The pay was poor (2d a day) and the food barely adequate, but Cobbett enjoyed the army life mainly because he liked soldiers, and he formed many close friendships in the ranks (it was as a result of defending soldiers that he would be imprisoned in 1810). In addition, while stationed at Chatham he had time to embark on a crash course of self-education. He read voraciously all the books in the local library – novels, history, poetry and plays – and in the process absorbed enough knowledge of literature to be able, when the time came for him to write, to quote widely and to good effect. He learned by heart Oliver Goldsmith’s Deserted Village and The Traveller . From the start, his journalism is studded with references to the Bible, the plays of Shakespeare, the poems of Milton, Pope and many others, all of which he must have read during his army days. But stylistically it was Swift who most influenced him, as he influenced Paine and Hazlitt. Following Swift, these writers broke with the Johnsonian tradition of writing only for an educated audience (Swift used to read his books to his servants to make sure they were intelligible to the ordinary man). After his obsessive reading of A Tale of a Tub Cobbett must have read most of Swift’s works. It is no accident that his autobiography begins with an admirable quotation from Swift which he applies to himself: ‘The Celebrated Dean of St.

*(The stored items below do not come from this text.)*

(** * Cerulean Labs bot: the referral, ambassador and engagement core

    A shallow embedding of [bot.py]: the SQLite tables become finite maps
    and lists, every handler becomes a function from the store to a new
    store and a reply, and the wall clock is an explicit argument. *)

From Stdlib Require Import ZArith Lia.
From stdpp Require Import base gmap strings list fin_maps pretty sorting.

Local Open Scope string_scope.
Local Open Scope list_scope.
Local Open Scope Z_scope.

(** ** Period calculator *)

Module Period.

(** What [datetime.now()] yields, as far as the bot reads it: the fields
    of the local calendar date. *)
Record datetime := mk_datetime {
  year : Z;
  month : Z;
  day : Z
}.

(** The proleptic Gregorian ordinal arithmetic that backs
    [datetime.isocalendar()] in the Python library. *)
Definition is_leap (y : Z) : bool :=
  (y mod 4 =? 0) && (negb (y mod 100 =? 0) || (y mod 400 =? 0)).

Definition days_before_year (y : Z) : Z :=
  let p := y - 1 in p * 365 + p / 4 - p / 100 + p / 400.

Definition days_in_month (y m : Z) : Z :=
  if m =? 2 then (if is_leap y then 29 else 28)
  else if (m =? 4) || (m =? 6) || (m =? 9) || (m =? 11) then 30
  else 31.

Fixpoint days_before_month_aux (y : Z) (n : nat) : Z :=
  match n with
  | O => 0
  | S k => days_before_month_aux y k + days_in_month y (Z.of_nat n)
  end.

(** Days of the year [y] that precede the first of month [m]. *)
Definition days_before_month (y m : Z) : Z :=
  days_before_month_aux y (Z.to_nat (m - 1)).

Definition ymd2ord (y m d : Z) : Z :=
  days_before_year y + days_before_month y m + d.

Patrick somewhere observes that a man of talents no sooner emerges from obscurity than all the blockheads are instantly up in arms against him.’ Cobbett would also seem to have studied mathematics and geometry to a level at which he was able, when in Canada, to write a handbook on those subjects for teaching soldiers.

But it was the nowadays neglected subject of English grammar that especially absorbed him during his time at Chatham. Thanks to skills acquired in Gray’s Inn, Cobbett was taken on as a copyist by the Commandant of the Garrison Colonel (later General) Hugh Debbieg. Cobbett does not say as much (and does not even spell his name correctly), but Debbieg (1731–1810) was a very distinguished engineer and soldier who had served in France and Canada and had been in charge of the defences of all public buildings during the Gordon riots in London in 1780. Recognising Cobbett’s exceptional abilities, he urged him to improve himself in the business of writing, promising him promotion in exchange. Debbieg gave him a popular handbook, A Short Introduction to English Grammar by Robert Lowth, and he proceeded to learn the entire book by heart, by writing it out three times, reciting it to himself in its entirety when on guard duty. ‘The edge of my berth, or that of the guard-bed was my seat to study in; my knapsack was my bookcase; a bit of board lying in my lap was my writing desk … I had to read and to write amidst the talking, laughing, singing, whistling and brawling of at least half a score of the most thoughtless of men, and that too in their hours of freedom from all control.’

Cobbett eventually won his promotion from Debbieg and became a corporal, ‘which brought me a clear two-pence per diem and put a very clever Worsted Knot on my shoulder too’. Corporal Cobbett sailed with his regiment in 1785, and after landing in Nova Scotia, where he remained for a few weeks, proceeded to St John in New Brunswick. It was, according to the traveller Isaac Weld, ‘a garrison town’ containing ‘about fifty miserable wooden dwellings and barracks’. Cobbett was to be stationed there for six months before moving a hundred miles up the St John River to Fredericton. In his account of these years he says very little about his military duties, which suggests that they were never very arduous. There was a great deal of drinking: ‘Rum was seven pence a quart … and not one single man, out of three or four hundred was sober for a week – except myself.’ The regiment’s role was supposedly to guard the frontier with America – an almost impossible task. New Brunswick was a sparsely populated province (a haven for British and French settlers and native Indians, and a refuge for loyalist Americans fleeing from the south), and consisted of huge forests with hardly any roads. Journeys had to be made on the network of rivers and lakes that crisscrossed the land, by canoe in summer and by sledge in the long, hard winter.